740-300 In the Groove

Credit Points

12.5

HECS Band

1

Coordinator

Dr C. Falk

Semester

1 (view timetable)

Contact

One 1-hour lecture and one 1-hour class discussion per week

Subject Description

This subject examines the history of recorded music and the changing relationships between musicians, audiences, composers and scholars in western art music, popular musics and musics of the world in the context of changing social, economic and political circumstances. It considers briefly the implications of orality and literacy in music and their relationship to mediated sound.

Assessment

Diary of weekly readings and assigned tasks (40%); class presentation (20%); essay of 1500 words (40%).

Prescribed Texts

  • Jacques Attali, The Political Economy of Music. Minneapolis and London: University of Minneapolis Press, 1985.
  • Erica Brady, A Spiral way: How the Phonograph Changed Ethnography.
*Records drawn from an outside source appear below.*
(** Bytes outside a range that was unmapped are kept. *)
Lemma holds_cut m s a len c n val e :
  (forall x, vm s x = if in_range c n x then None else vm (kern m) x) ->
  a + len <= c \/ n <= 0 -> holds_byte m a len val -> holds_byte (Mach e s) a len val.
Proof. intros Hv Hc Hh x Hx. cbn. rewrite Hv, in_range_out by lia. by apply Hh. Qed.

Lemma holds_less m a len len' val : len' <= len -> holds_byte m a len val -> holds_byte m a len' val.
Proof. intros Hl Hh x Hx. apply Hh. lia. Qed.

Lemma mapped_head m a len pr shd :
  0 < len -> one_mapping (vm (kern m)) a len pr shd -> vm (kern m) a <> None.
Proof. intros Hl Ho. destruct (Ho a) as (c & -> & _); [lia|done]. Qed.

Lemma rw_holds m a len val : holds_byte m a len val -> rw_range m a len.
Proof. intros Hh x Hx. destruct (Hh x Hx) as (c & ? & ? & ? & ? & _). eauto 10. Qed.

(** A private range that grew is readable and writable in its whole new length. *)
Lemma rw_remapped m s a len n dst val e :
  (forall x, vm s x = remapped (vm (kern m)) a len n dst RW false x) -> len <= n ->
  holds_byte m a len val -> rw_range (Mach e s) dst n.
Proof.
  intros Hv Hn Hh x Hx. destruct (Z.lt_ge_cases x (dst + len)) as [Hl|Hl].
  - destruct (holds_remapped m s a len n dst RW false val e Hv Hn Hh x) as (c & ? & ? & ? & ? & _);
      [lia|]. eauto 10.
  - cbn. rewrite Hv. unfold remapped. rewrite in_range_in by lia.
    replace (x - dst <? len) with false by lia. by eexists.
Qed.

(** The memory a scenario can need: five ranges of its layout and the room to move. *)
Definition enough (R : Z) m : Prop := 9 * R <= avail (kern m).

End scenarios.

(** Solves the side conditions on layouts made of [used] and [unused] places. *)
Ltac page_facts :=
  repeat match goal with
  | H : user_range _ _ |- _ => destruct H as (? & ? & ? & ? & ?)
  end;
  change PAGE_SIZE with 4096 in *; unfold enough, MMAP_END_ADDR, MAP_FAILED in *;
  cbn [total take size used unused] in *.

Ltac divides :=
  repeat first [assumption | apply Z.divide_sub_r | apply Z.divide_add_r | apply Z.divide_mul_l
               | apply Z.divide_refl].

Ltac good_params :=
  repeat first
    [ apply List.Forall_nil
    | apply List.Forall_cons;
      [split; cbn [size used unused]; change PAGE_SIZE with 4096 in *; [lia|divides]|] ].

(** Runs a scenario up to its call of [mremap]. *)
Ltac setup ps m b m1 Hu Hl Ha :=
  let Hk := fresh "Hk" in
  destruct (exec_init ps m) as (b & m1 & Hk & Hu & Hl & _ & Ha);
  [good_params | page_facts; lia | page_facts; lia |];
  rewrite Hk; clear Hk;
  cbn [addr_of size_of placed lookup list_lookup fmap option_fmap option_map default from_option id
       addr size set_addr used unused];
  page_facts; rewrite ?(wrap_u_small 64) by lia.

(** Discharges the page arithmetic of the interface's premises. *)
Ltac pages := unfold user_range; page_facts; repeat split; first [lia | divides; fail].

(** The places of a layout, at their addresses. *)
Ltac places := unfold place in *; cbn [total take size used unused] in *; rewrite ?Z.add_0_r in *.

Ltac head := eapply mapped_head; [|eassumption]; lia.

Section scenarios2.
Context {K : Kernel} {V : VmKernel K}.
Implicit Type m : mach.
Context (R sh : Z) (HRp : (PAGE_SIZE | R)) (HR : 2 * PAGE_SIZE <= R <= 2 ^ 32).

#[local] Hint Resolve rw_holds : core.

Lemma scenario00_passes m : enough R m -> exists m', exec (scenario00 R sh) m = (Returned None, m').
Proof.
  intros He. unfold scenario00. cbv zeta.
  setup [used R RW sh; used R PROT_NONE sh] m b m1 Hu Hl Ha.
  destruct (rw_place _ _ _ 0 _ _ Hl eq_refl) as [Hh Ho]. places.
  destruct (mremap_shrink (kern m1) b R R 0) as (s & E & Hv & _); [pages..|head|pages|].
  rewrite (exec_remap_ok _ _ _ _ _ b s _ _ _ E) by lia.
  assert (holds_byte (Mach 0 s) b R (chr "0")) by (eapply holds_cut; [exact Hv|lia|exact Hh]).
  apply exec_verify_access; eauto; lia.
Qed.

Lemma scenario01_passes m : enough R m -> exists m', exec (scenario01 R sh) m = (Returned None, m').
Proof.
  intros He. unfold scenario01. cbv zeta.
  setup [used R RW sh; used R PROT_NONE sh] m b m1 Hu Hl Ha.
  destruct (rw_place _ _ _ 0 _ _ Hl eq_refl) as [Hh Ho]. places.
  assert (4096 | 0xffffffffffffe000) by (by exists 0xffffffffffffe).
  destruct (mremap_shrink (kern m1) b 0xffffffffffffe000 0xffffffffffffe000 0) as (s & E & Hv & _);
    [pages..|head|pages|].
  rewrite (exec_remap_ok _ _ _ _ _ b s _ _ _ E) by lia.
  assert (holds_byte (Mach 0 s) b R (chr "0")) by (eapply holds_cut; [exact Hv|lia|exact Hh]).
  apply exec_verify_access; eauto; lia.
Qed.

Lemma scenario02_passes m : enough R m -> exists m', exec (scenario02 R sh) m = (Returned None, m').
Proof.
  intros He. unfold scenario02. cbv zeta.
  setup [used (R * 2) RW sh; used R PROT_NONE sh] m b m1 Hu Hl Ha.
  destruct (rw_place _ _ _ 0 _ _ Hl eq_refl) as [Hh Ho]. places.
  destruct (mremap_shrink (kern m1) b (R * 2) (R * 2 - 4096) 0) as (s & E & Hv & _);
    [pages..|head|pages|].
  rewrite (exec_remap_ok _ _ _ _ _ b s _ _ _ E) by lia.
  assert (holds_byte (Mach 0 s) b (R * 2 - 4096) (chr "0")).
  { apply (holds_cut m1 s _ _ (b + (R * 2 - 4096)) (R * 2 - (R * 2 - 4096))); auto; [lia|].
    apply (holds_less _ _ (R * 2)); [lia|done]. }
  apply exec_verify_access; eauto; lia.
Qed.

Lemma scenario14_stops m :
  enough R m -> exists m', exec (scenario14 R sh) m = (Signalled SIGSEGV handler, m').
Proof.
  intros He. unfold scenario14. cbv zeta.
  setup [used (R * 2) RW sh; used R PROT_NONE sh] m b m1 Hu Hl Ha.
  destruct (rw_place _ _ _ 0 _ _ Hl eq_refl) as [Hh Ho]. places.
  destruct (mremap_shrink (kern m1) b (R * 2) (R * 2 - 4096) 0) as (s & E & Hv & _);
    [pages..|head|pages|].
  rewrite (exec_remap_ok _ _ _ _ _ b s _ _ _ E) by lia. rewrite wrap_u_small by lia.
  apply exec_verify_touch; try lia.
  - apply (holds_cut m1 s _ _ (b + (R * 2 - 4096)) (R * 2 - (R * 2 - 4096))); auto; [lia|].
    apply (holds_less _ _ (R * 2)); [lia|done].
  - left. split; [done|]. cbn. by rewrite Hv, in_range_in by lia.
Qed.

(** Growth in place: private memory is extended. *)
Lemma scenario03_passes m :
  sh = 0 -> enough R m -> exists m', exec (scenario03 R sh) m = (Returned None, m').
Proof.
  intros Hsh He. unfold scenario03. cbv zeta.
  setup [used R RW sh; unused R; used R PROT_NONE sh] m b m1 Hu Hl Ha.
  destruct (rw_place _ _ _ 0 _ _ Hl eq_refl) as [Hh Ho].
  pose proof (free_place _ _ _ 1 _ Hl eq_refl) as Hf. places. subst sh.
  destruct (mremap_grow (kern m1) b R (R + R) 0 RW false) as (s & E & Hv & _); [pages..|done| |].
  { by replace (R + R - R) with R by lia. }
  rewrite (exec_remap_ok _ _ _ _ _ b s _ _ _ E) by lia.
  apply exec_verify_access; try lia.
  - eapply holds_remapped; [exact Hv|lia|exact Hh].
  - eapply rw_remapped; [exact Hv|lia|exact Hh].
Qed.

(** Growth in place of a shared mapping: nothing lies behind the new part. *)
Lemma scenario03s_stops m :
  sh <> 0 -> enough R m -> exists m', exec (scenario03s R sh) m = (Signalled SIGBUS handler, m').
Proof.
  intros Hsh He. unfold scenario03s. cbv zeta.
  setup [used R RW sh; unused R; used R PROT_NONE sh] m b m1 Hu Hl Ha.
  destruct (rw_place _ _ _ 0 _ _ Hl eq_refl) as [Hh Ho].
  pose proof (free_place _ _ _ 1 _ Hl eq_refl) as Hf. places.
  replace (sh =? 0) with false in Ho by lia. cbn [negb] in Ho.
  destruct (mremap_grow (kern m1) b R (R + R) 0 RW true) as (s & E & Hv & _); [pages..|done| |].
  { by replace (R + R - R) with R by lia. }
  rewrite (exec_remap_ok _ _ _ _ _ b s _ _ _ E) by lia. rewrite wrap_u_small by lia.
  apply exec_verify_touch; try lia.
  - eapply holds_remapped; [exact Hv|lia|exact Hh].
  - right. split; [done|]. cbn. rewrite Hv. unfold remapped.
    rewrite in_range_in by lia. replace (b + R - b <? R) with false by lia. by eexists.
Qed.

Lemma scenario04_passes m : enough R m -> exists m', exec (scenario04 R sh) m = (Returned None, m').
Proof.
  intros He. unfold scenario04. cbv zeta.
  setup [used R RW sh; used R PROT_NONE sh] m b m1 Hu Hl Ha.
  destruct (rw_place _ _ _ 0 _ _ Hl eq_refl) as [Hh Ho].
  pose proof (used_place _ _ _ 1 _ _ _ Hl eq_refl) as Hu1. places.
  destruct (mremap_blocked (kern m1) b R (R + R) 0 RW (negb (sh =? 0)) (b + R)) as (s & E & _);
    [pages..|done|pages|apply Hu1; lia|].
  apply (exec_remap_fails _ _ _ _ _ _ _ _ E). by vm_compute.
Qed.

(** The room to move is there, and the place behind is used: the range moves. *)
Lemma maymove_moves m1 b :
  9 * R - 2 * R <= avail (kern m1) -> user_range b (R + R) ->
  one_mapping (vm (kern m1)) b R RW (negb (sh =? 0)) -> vm (kern m1) (b + R) <> None ->
  exists r s, kstep (SYS_mremap b R (R + R) MREMAP_MAYMOVE 0) (kern m1) = (r, s) /\
    user_range r (R + R) /\ r <> b /\ free_range (vm (kern m1)) r (R + R) /\
    (forall x, vm s x = remapped (vm (kern m1)) b R (R + R) r RW (negb (sh =? 0)) x).
Proof.
  intros Ha Hu Ho Hb.
  destruct (mremap_maymove (kern m1) b R (R + R) 0 RW (negb (sh =? 0)))
    as (r & s & E & Hur & Hf & Hv & _); [pages..|done|].
  exists r, s. split; [done|]. split; [done|].
  assert (free_range (vm (kern m1)) r (R + R)) as Hr.
  { destruct Hf as [[_ Hf]|Hf]; [|done]. destruct Hb. apply Hf. page_facts. lia. }
  split; [|done]. intros ->. apply Hb, Hr. page_facts. lia.
Qed.

Lemma scenario05_passes m :
  sh = 0 -> enough R m -> exists m', exec (scenario05 R sh) m = (Returned None, m').
Proof.
  intros Hsh He. unfold scenario05. cbv zeta.
  setup [used R RW sh; used R PROT_NONE sh] m b m1 Hu Hl Ha.
  destruct (rw_place _ _ _ 0 _ _ Hl eq_refl) as [Hh Ho].
  pose proof (used_place _ _ _ 1 _ _ _ Hl eq_refl (b + R)) as Hu1. places.
  destruct (maymove_moves m1 b) as (r & s & E & Hur & _ & _ & Hv); [lia|pages|done|apply Hu1; lia|].
  page_facts. rewrite (exec_remap_ok _ _ _ _ _ r s _ _ _ E) by lia.
  subst sh. apply exec_verify_access; try lia.
  - eapply holds_remapped; [exact Hv|lia|exact Hh].
  - eapply rw_remapped; [exact Hv|lia|exact Hh].
Qed.

Lemma scenario05s_stops m :
  sh <> 0 -> enough R m -> exists m', exec (scenario05s R sh) m = (Signalled SIGBUS handler, m').
Proof.
  intros Hsh He. unfold scenario05s. cbv zeta.
  setup [used R RW sh; used R PROT_NONE sh] m b m1 Hu Hl Ha.
  destruct (rw_place _ _ _ 0 _ _ Hl eq_refl) as [Hh Ho].
  pose proof (used_place _ _ _ 1 _ _ _ Hl eq_refl (b + R)) as Hu1. places.
  destruct (maymove_moves m1 b) as (r & s & E & Hur & _ & _ & Hv); [lia|pages|done|apply Hu1; lia|].
  page_facts. rewrite (exec_remap_ok _ _ _ _ _ r s _ _ _ E) by lia. rewrite wrap_u_small by lia.
  apply exec_verify_touch; try lia.
  - eapply holds_remapped; [exact Hv|lia|exact Hh].
  - right. split; [done|]. cbn. rewrite Hv. unfold remapped.
    rewrite in_range_in by lia. replace (r + R - r <? R) with false by lia.
    replace (sh =? 0) with false by lia. by eexists.
Qed.

Lemma scenario15_stops m :
  enough R m -> exists m', exec (scenario15 R sh) m = (Signalled SIGSEGV handler, m').
Proof.
  intros He. unfold scenario15. cbv zeta.
  setup [used R RW sh; used R PROT_NONE sh] m b m1 Hu Hl Ha.
  destruct (rw_place _ _ _ 0 _ _ Hl eq_refl) as [Hh Ho].
  pose proof (used_place _ _ _ 1 _ _ _ Hl eq_refl (b + R)) as Hu1. places.
  destruct (maymove_moves m1 b) as (r & s & E & Hur & Hne & Hfr & Hv);
    [lia|pages|done|apply Hu1; lia|].
  page_facts. rewrite (exec_remap_ok _ _ _ _ _ r s _ _ _ E) by lia.
  apply exec_verify_touch; try lia.
  - eapply holds_remapped; [exact Hv|lia|exact Hh].
  - left. split; [done|]. cbn. rewrite Hv. unfold remapped.
    destruct (in_range r (R + R) b) eqn:Hr; [|by rewrite in_range_in by lia].
    apply in_range_spec in Hr. destruct (Ho b) as (c & Hc & _); [lia|].
    by rewrite Hfr in Hc by lia.
Qed.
Jackson: University Press of Mississipi, 1999.
  • Charles Keil and Steven Feld, Music Grooves. Chicago and London: University of Chicago Press, 1994.
  • Walter Ong, Orality and Literacy. The Technologizing of the Word. London and New York: Routledge, 1982.
  • Roger Hallis, Big Sounds from Small Peoples: The Music Industry in Small Countries. London: Constable, 1984.